Dia de Finados. A nossa principal praça amanhece multicolorida de flores, contrastando com vestes de cores variadas de pessoas que se espremem, a fim de adquirir ramalhetes destinados a ornamentar os túmulos dos entes queridos que hoje vivem em um outro mundo totalmente desconhecido de nós, os ainda vivos.

As flores que eu vejo nesse dia são flores mortas, de pétalas com pálido brilho, cujo viço artificial é mantido por gotículas de água jogadas de instante a instante por ávidos vendedores. Flores que foram arrancadas cuidadosamente de seus caules para serem trocadas por moedas, que por sua vez serão transformadas no pão farto do mês de Novembro, na mesa dos ambulantes desse mercado espetaculoso de variadas cores e suaves perfumes.

Não sou adepto das flores ornamentando ritual de festa fúnebre. Acho que as flores nasceram para serem apreciadas no seu próprio habitat, que são os campos. Lá, elas são mais vivas, são mais belas, mais misteriosas, mais inspiradoras. O Mestre dos Mestres apreciava mais os lírios, não atados com fitas, nem enfeitando túmulos. Observando atentamente os lírios no campo, Ele foi inspirado a construir uma metáfora, que passados dois mil anos, ainda repercute entre nós, de maneira marcante. Metáfora esta, que serviu de tema a Érico Veríssimo no seu inesquecível livro, “Olhai os Lírios do Campo”.

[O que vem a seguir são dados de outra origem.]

Lemma dispatched_ids (rnd : nat -> Side) (self : Strategy) (update : Update) :
  let self' := dispatched rnd self update in
  let c := client_order_id self in
  c <= client_order_id self' <= c + 2 /\
  (placed (sim self') = placed (sim self) \/
   exists order,
     placed (sim self') = placed (sim self) ++ [order] /\
     c <= Order.client_order_id order < client_order_id self').
Proof.
  destruct update as [md|own_trade|response]; cbv zeta; simpl.
  - unfold on_md_update. destruct (MdUpdate.orderbook md) as [ob|].
    + destruct (OrderbookSnapshotUpdate.bids ob) as [|[pb sb] bs] eqn:Eb.
      { unfold on_orderbook. rewrite Eb. simpl. split; [lia | auto]. }
      destruct (OrderbookSnapshotUpdate.asks ob) as [|[pa sa] as'] eqn:Ea.
      { unfold on_orderbook. rewrite Eb. simpl. rewrite Ea. simpl. split; [lia | auto]. }
      destruct (on_orderbook_quoted rnd self ob pb sb pa sa bs as' Eb Ea)
        as (self1 & -> & _ & _ & Hid & _ & Hsim & _).
      simpl. rewrite Hid, Hsim, placed_app. split; [lia|].
      right. eexists. split; [reflexivity|].
      destruct (quoted_id rnd self ob pb pa) as [[_ ->]|[_ ->]]; lia.
    + destruct (MdUpdate.trade md); simpl; split; auto; lia.
  - unfold on_own_trade. split_matches; simpl; split; auto; lia.
  - unfold on_action_response. split_matches; simpl; split; auto; lia.
Qed.

Lemma step_ids (rnd : nat -> Side) (self : Strategy) (update : Update) :
  let self' := state_of (step rnd self update) in
  let c := client_order_id self in
  c <= client_order_id self' <= c + 2 /\
  (placed (sim self') = placed (sim self) \/
   exists order,
     placed (sim self') = placed (sim self) ++ [order] /\
     c <= Order.client_order_id order < client_order_id self').
Proof.
  cbv zeta. pose proof (dispatched_ids rnd self update) as H. cbv zeta in H.
  destruct (step_cases rnd self update) as [->| ->]; [exact H|].
  destruct (cancel_old_frame (dispatched rnd self update))
    as (_ & Hc & _ & _ & _ & _ & _ & Hp).
  rewrite Hc, Hp. exact H.
Qed.

Lemma StronglySorted_snoc (l : list Z) (x : Z) :
  StronglySorted Z.lt l -> Forall (fun y => y < x) l -> StronglySorted Z.lt (l ++ [x]).
Proof.
  induction l as [|a l IH]; intros Hs Hf; simpl.
  - constructor; constructor.
  - inversion Hs; subst. inversion Hf; subst.
    constructor; [apply IH; assumption|].
    apply Forall_app. split; [assumption | constructor; [assumption | constructor]].
Qed.

Lemma step_ids_fresh (rnd : nat -> Side) (self : Strategy) (update : Update) :
  1 <= client_order_id self ->
  ids_fresh self -> ids_fresh (state_of (step rnd self update)).
Proof.
  intros Hone [Hs Hf]. destruct (step_ids rnd self update) as [Hc Hp].
  unfold ids_fresh. destruct Hp as [->|(order & -> & Ho)].
  - split; [exact Hs|]. eapply Forall_impl; [|exact Hf]. simpl. intros; lia.
  - rewrite map_app. simpl. split.
    + apply StronglySorted_snoc; [exact Hs|].
      eapply Forall_impl; [|exact Hf]. simpl. intros; lia.
    + apply Forall_app. split.
      * eapply Forall_impl; [|exact Hf]. simpl. intros; lia.
      * constructor; [lia | constructor].
Qed.

Lemma run_ids_fresh (rnd : nat -> Side) (updates : list Update) :
  forall self,
    1 <= client_order_id self ->
    ids_fresh self -> ids_fresh (state_of (run rnd self updates)).
Proof.
  induction updates as [|u us IH]; intros self Hone Hfresh; simpl; [exact Hfresh|].
  destruct (iteration_cases rnd self u) as [(_ & Hit & Hlw)|(_ & Hit & Hlw)];
    rewrite ?Hit, ?Hlw; [exact Hfresh|].
  pose proof (step_ids_fresh rnd (logged u self) u Hone Hfresh) as Hnext.
  pose proof (step_ids rnd (logged u self) u) as [Hc _].
  destruct (step rnd (logged u self) u) as [self1|e self1]; simpl in *;
    [|exact Hnext].
  apply IH; [lia | exact Hnext].
Qed.

Lemma StronglySorted_lt_NoDup (l : list Z) : StronglySorted Z.lt l -> NoDup l.
Proof.
  induction 1 as [|a l Hs IH Hf]; constructor; [|exact IH].
  intros Hin. rewrite Forall_forall in Hf. specialize (Hf a Hin). lia.
Qed.

Lemma next_order_ids_spec (n : nat) :
  forall self,
    fst (next_order_ids n self) =
      map (fun i => client_order_id self + Z.of_nat i) (seq 0 n) /\
    client_order_id (snd (next_order_ids n self)) = client_order_id self + Z.of_nat n.
Proof.
  induction n as [|n IH]; intros self.
  - simpl. split; [reflexivity | lia].
  - cbn [next_order_ids]. unfold next_order_id.
    specialize (IH (set_client_order_id (client_order_id self + 1) self)).
    destruct (next_order_ids n (set_client_order_id (client_order_id self + 1) self))
      as [ids self1].
    simpl in IH. destruct IH as [Hids Hc]. simpl. split.
    + rewrite Hids, <- seq_shift, map_map. f_equal; [lia|].
      apply map_ext. intros i. lia.
    + lia.
Qed.

Lemma offsets_sorted (c : Z) (n start : nat) :
  StronglySorted Z.lt (map (fun i => c + Z.of_nat i) (seq start n)).
Proof.
  revert start. induction n as [|n IH]; intros start; simpl; constructor.
  - apply IH.
  - apply Forall_forall. intros x Hx. apply in_map_iff in Hx.
    destruct Hx as (i & <- & Hi). apply in_seq in Hi. lia.
Qed.

(** C8.  The first call of [next_order_id] on a new strategy returns 1; a
    call returns exactly one more than the call before it; hence [n]
    successive calls return 1, 2, ..., n, which are strictly increasing and
    pairwise distinct. *)
Theorem next_order_id_sequence :
  (forall max_position order_lifetime,
      fst (next_order_id (init max_position order_lifetime)) = 1) /\
  (forall self,
      fst (next_order_id (snd (next_order_id self))) = fst (next_order_id self) + 1) /\
  (forall n max_position order_lifetime,
      fst (next_order_ids n (init max_position order_lifetime)) =
      map Z.of_nat (seq 1 n)) /\
  (forall n self,
      StronglySorted Z.lt (fst (next_order_ids n self)) /\
      NoDup (fst (next_order_ids n self))).
Proof.
  repeat split.
  - intros n mp ol. destruct (next_order_ids_spec n (init mp ol)) as [-> _].
    cbn [init client_order_id]. rewrite <- seq_shift, map_map.
    apply map_ext. intros i. lia.
  - destruct (next_order_ids_spec n self) as [-> _]. apply offsets_sorted.
  - destruct (next_order_ids_spec n self) as [-> _].
    apply StronglySorted_lt_NoDup, offsets_sorted.
Qed.

Lemma run_placed_extends (rnd : nat -> Side) (updates : list Update) :
  forall self,
    exists extra,
      placed (sim (state_of (run rnd self updates))) = placed (sim self) ++ extra /\
      Forall (fun order => client_order_id self <= Order.client_order_id order) extra.
Proof.
  induction updates as [|u us IH]; intros self; simpl.
  - exists []. rewrite app_nil_r. split; [reflexivity | constructor].
  - destruct (iteration_cases rnd self u) as [(_ & Hit & Hlw)|(_ & Hit & Hlw)];
      rewrite Hit.
    { exists []. simpl. rewrite app_nil_r. split; [reflexivity | constructor]. }
    pose proof (step_ids rnd (logged u self) u) as [Hc Hp].
    destruct (step rnd (logged u self) u) as [self1|e self1]; simpl in *.
    + destruct (IH self1) as (extra & -> & Hextra).
      assert (Hextra' : Forall (fun order =>
                          client_order_id self <= Order.client_order_id order) extra).
      { eapply Forall_impl; [|exact Hextra]. simpl. intros; lia. }
      destruct Hp as [->|(order & -> & Ho)].
      * exists extra. split; [reflexivity | exact Hextra'].
      * exists (order :: extra). rewrite <- app_assoc. split; [reflexivity|].
        constructor; [lia | exact Hextra'].
    + destruct Hp as [->|(order & -> & Ho)].
      * exists []. rewrite app_nil_r. split; [reflexivity | constructor].
      * exists [order]. split; [reflexivity|]. constructor; [lia | constructor].
Qed.

(** The id that a snapshot allocates to the candidate it does not place is
    the id of no order placed before or after. *)
Lemma unplaced_id_unused (rnd : nat -> Side) (before after : list Update)
    (m : float) (l : Z) (self : Strategy) (md : MdUpdate.t)
    (ob : OrderbookSnapshotUpdate.t) (order : Order.t) :
  run rnd (init m l) before = Done self ->
  MdUpdate.orderbook md = Some ob ->
  OrderbookSnapshotUpdate.bids ob <> [] ->
  OrderbookSnapshotUpdate.asks ob <> [] ->
  placed (sim (state_of (step rnd self (UMdUpdate md)))) =
    placed (sim self) ++ [order] ->
  let unused := match Order.side order with
                | BID => client_order_id self + 1
                | ASK => client_order_id self
                end in
  ~ In unused
      (map Order.client_order_id
         (placed (sim (state_of (run rnd (state_of (step rnd self (UMdUpdate md)))
                                   after))))).
Proof.
  intros Hrun Hob Hb Ha Hplaced unused.
  assert (Hfresh : ids_fresh self).
  { pose proof (run_ids_fresh rnd before (init m l)) as H. rewrite Hrun in H.
    apply H; [simpl; lia | split; simpl; constructor]. }
  destruct Hfresh as [_ Hbelow].
  destruct (OrderbookSnapshotUpdate.bids ob) as [|[pb sb] bs] eqn:Eb; [contradiction|].
  destruct (OrderbookSnapshotUpdate.asks ob) as [|[pa sa] as'] eqn:Ea; [contradiction|].
  destruct (snapshot_step rnd self md ob pb sb pa sa bs as' Hob Eb Ea)
    as (self1 & Hstep & Hid & Hq).
  rewrite Hstep in *. simpl state_of in *.
  rewrite Hq in Hplaced. apply app_inv_head in Hplaced. injection Hplaced as <-.
  destruct (run_placed_extends rnd after self1) as (extra & -> & Hextra).
  rewrite Hq, !map_app. simpl. intros Hin.
  apply in_app_or in Hin. destruct Hin as [Hin|Hin].
  - apply in_app_or in Hin. destruct Hin as [Hin|[Hin|[]]].
    + rewrite Forall_forall in Hbelow. specialize (Hbelow _ Hin).
      unfold unused in Hbelow.
      destruct (Order.side (quoted rnd self ob pb pa)); lia.
    + unfold unused in Hin.
      destruct (quoted_id rnd self ob pb pa) as [[Hs Hi]|[Hs Hi]];
        rewrite Hs in Hin; lia.
  - apply in_map_iff in Hin. destruct Hin as (o & Ho & Hin).
    rewrite Forall_forall in Hextra. specialize (Hextra _ Hin).
    unfold unused in Ho. destruct (Order.side (quoted rnd self ob pb pa)); lia.
Qed.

Dia de Finados é um dia triste, mesmo tendo monte de lírios e muita gente ao redor. Na minha mente um contraste fala mais alto, pois vejo na imaginação, Cristo,tendo ao seu lado uma multidão, e logo ali a sua frente uma plantação de lírios até se perder de vista, no horizonte. Vejo-O parando e observando meticulosamente os lírios flutuantes ante o sopro de uma brisa suave. Vejo-O observando também a multidão preocupada com o que havia de vestir. Vejo-O respirando fundo e falando poeticamente:
“Aprendei com os lírios do campo, como crescem, não trabalham e nem fiam. E, no entanto, eu vos asseguro que nem Salomão, em toda sua glória, se vestiu como um deles”.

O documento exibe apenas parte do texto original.